> _ASSIGNMENT_
Beneath this task are records; print exactly the stretch of them from the line with "(** ** Showing a job *)" through the line with "failed => Ok", both ends included.

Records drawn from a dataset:
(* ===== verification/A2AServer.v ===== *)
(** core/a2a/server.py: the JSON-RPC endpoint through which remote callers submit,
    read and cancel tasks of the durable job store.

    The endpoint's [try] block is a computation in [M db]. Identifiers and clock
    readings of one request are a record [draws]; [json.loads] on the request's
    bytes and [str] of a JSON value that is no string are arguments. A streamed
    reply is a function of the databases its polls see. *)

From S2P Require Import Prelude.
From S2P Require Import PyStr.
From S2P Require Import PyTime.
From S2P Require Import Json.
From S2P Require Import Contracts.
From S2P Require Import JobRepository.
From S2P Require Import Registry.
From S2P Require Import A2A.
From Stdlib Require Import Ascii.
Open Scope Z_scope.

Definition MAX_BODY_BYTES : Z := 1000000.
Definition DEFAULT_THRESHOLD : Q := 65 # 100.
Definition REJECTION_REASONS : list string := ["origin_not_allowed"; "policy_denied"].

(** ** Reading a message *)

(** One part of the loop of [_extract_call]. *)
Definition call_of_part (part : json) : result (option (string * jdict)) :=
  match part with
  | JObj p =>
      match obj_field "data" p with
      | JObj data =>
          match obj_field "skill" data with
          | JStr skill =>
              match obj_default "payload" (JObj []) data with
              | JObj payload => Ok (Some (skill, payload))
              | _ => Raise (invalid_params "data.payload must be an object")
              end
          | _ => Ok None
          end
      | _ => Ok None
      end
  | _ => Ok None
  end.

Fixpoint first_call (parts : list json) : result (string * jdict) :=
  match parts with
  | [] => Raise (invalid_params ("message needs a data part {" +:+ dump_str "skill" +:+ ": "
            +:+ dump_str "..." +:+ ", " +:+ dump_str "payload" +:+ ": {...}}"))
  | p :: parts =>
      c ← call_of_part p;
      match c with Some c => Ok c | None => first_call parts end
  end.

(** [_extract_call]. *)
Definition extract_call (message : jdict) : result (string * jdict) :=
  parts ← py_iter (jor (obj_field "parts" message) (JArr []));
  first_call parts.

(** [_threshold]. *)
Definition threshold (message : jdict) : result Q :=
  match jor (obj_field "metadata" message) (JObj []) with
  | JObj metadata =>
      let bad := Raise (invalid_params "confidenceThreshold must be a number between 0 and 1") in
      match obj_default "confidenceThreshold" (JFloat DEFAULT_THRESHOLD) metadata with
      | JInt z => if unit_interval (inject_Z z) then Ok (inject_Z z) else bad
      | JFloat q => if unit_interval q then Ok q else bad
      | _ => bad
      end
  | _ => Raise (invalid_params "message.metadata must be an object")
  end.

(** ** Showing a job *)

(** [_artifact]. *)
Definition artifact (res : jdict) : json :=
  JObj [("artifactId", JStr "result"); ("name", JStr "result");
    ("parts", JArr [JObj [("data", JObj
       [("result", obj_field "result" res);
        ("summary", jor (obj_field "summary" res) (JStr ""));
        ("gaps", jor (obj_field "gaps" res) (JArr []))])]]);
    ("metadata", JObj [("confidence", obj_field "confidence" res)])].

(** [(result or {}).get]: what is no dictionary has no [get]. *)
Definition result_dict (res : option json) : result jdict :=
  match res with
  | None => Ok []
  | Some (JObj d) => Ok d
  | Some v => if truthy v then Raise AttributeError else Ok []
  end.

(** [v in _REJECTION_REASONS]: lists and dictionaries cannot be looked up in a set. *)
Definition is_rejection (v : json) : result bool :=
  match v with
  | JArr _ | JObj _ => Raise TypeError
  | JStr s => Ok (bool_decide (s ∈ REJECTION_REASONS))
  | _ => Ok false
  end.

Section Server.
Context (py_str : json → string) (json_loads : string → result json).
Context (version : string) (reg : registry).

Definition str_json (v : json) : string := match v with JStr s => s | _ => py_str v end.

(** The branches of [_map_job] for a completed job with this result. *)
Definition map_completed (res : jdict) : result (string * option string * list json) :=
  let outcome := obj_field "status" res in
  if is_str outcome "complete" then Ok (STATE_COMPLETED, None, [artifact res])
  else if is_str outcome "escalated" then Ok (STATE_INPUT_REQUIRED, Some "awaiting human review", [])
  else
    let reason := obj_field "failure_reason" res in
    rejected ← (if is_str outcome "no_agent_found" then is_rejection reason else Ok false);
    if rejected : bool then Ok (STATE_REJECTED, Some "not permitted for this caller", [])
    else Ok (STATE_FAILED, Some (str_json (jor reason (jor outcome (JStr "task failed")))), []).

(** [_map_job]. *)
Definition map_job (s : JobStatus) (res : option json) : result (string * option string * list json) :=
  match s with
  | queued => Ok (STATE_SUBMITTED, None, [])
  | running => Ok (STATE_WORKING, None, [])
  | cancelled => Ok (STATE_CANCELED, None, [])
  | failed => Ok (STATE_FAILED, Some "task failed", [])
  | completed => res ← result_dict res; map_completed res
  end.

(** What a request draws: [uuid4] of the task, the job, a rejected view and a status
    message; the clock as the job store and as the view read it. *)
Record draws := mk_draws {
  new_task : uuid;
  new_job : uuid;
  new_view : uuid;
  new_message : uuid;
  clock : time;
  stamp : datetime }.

> _OUTPUT FOR THIS EXERCISE_
(** ** Showing a job *)

(** [_artifact]. *)
Definition artifact (res : jdict) : json :=
  JObj [("artifactId", JStr "result"); ("name", JStr "result");
    ("parts", JArr [JObj [("data", JObj
       [("result", obj_field "result" res);
        ("summary", jor (obj_field "summary" res) (JStr ""));
        ("gaps", jor (obj_field "gaps" res) (JArr []))])]]);
    ("metadata", JObj [("confidence", obj_field "confidence" res)])].

(** [(result or {}).get]: what is no dictionary has no [get]. *)
Definition result_dict (res : option json) : result jdict :=
  match res with
  | None => Ok []
  | Some (JObj d) => Ok d
  | Some v => if truthy v then Raise AttributeError else Ok []
  end.

(** [v in _REJECTION_REASONS]: lists and dictionaries cannot be looked up in a set. *)
Definition is_rejection (v : json) : result bool :=
  match v with
  | JArr _ | JObj _ => Raise TypeError
  | JStr s => Ok (bool_decide (s ∈ REJECTION_REASONS))
  | _ => Ok false
  end.

Section Server.
Context (py_str : json → string) (json_loads : string → result json).
Context (version : string) (reg : registry).

Definition str_json (v : json) : string := match v with JStr s => s | _ => py_str v end.

(** The branches of [_map_job] for a completed job with this result. *)
Definition map_completed (res : jdict) : result (string * option string * list json) :=
  let outcome := obj_field "status" res in
  if is_str outcome "complete" then Ok (STATE_COMPLETED, None, [artifact res])
  else if is_str outcome "escalated" then Ok (STATE_INPUT_REQUIRED, Some "awaiting human review", [])
  else
    let reason := obj_field "failure_reason" res in
    rejected ← (if is_str outcome "no_agent_found" then is_rejection reason else Ok false);
    if rejected : bool then Ok (STATE_REJECTED, Some "not permitted for this caller", [])
    else Ok (STATE_FAILED, Some (str_json (jor reason (jor outcome (JStr "task failed")))), []).

(** [_map_job]. *)
Definition map_job (s : JobStatus) (res : option json) : result (string * option string * list json) :=
  match s with
  | queued => Ok (STATE_SUBMITTED, None, [])
  | running => Ok (STATE_WORKING, None, [])
  | cancelled => Ok (STATE_CANCELED, None, [])
  | failed => Ok (STATE_FAILED, Some "task failed", [])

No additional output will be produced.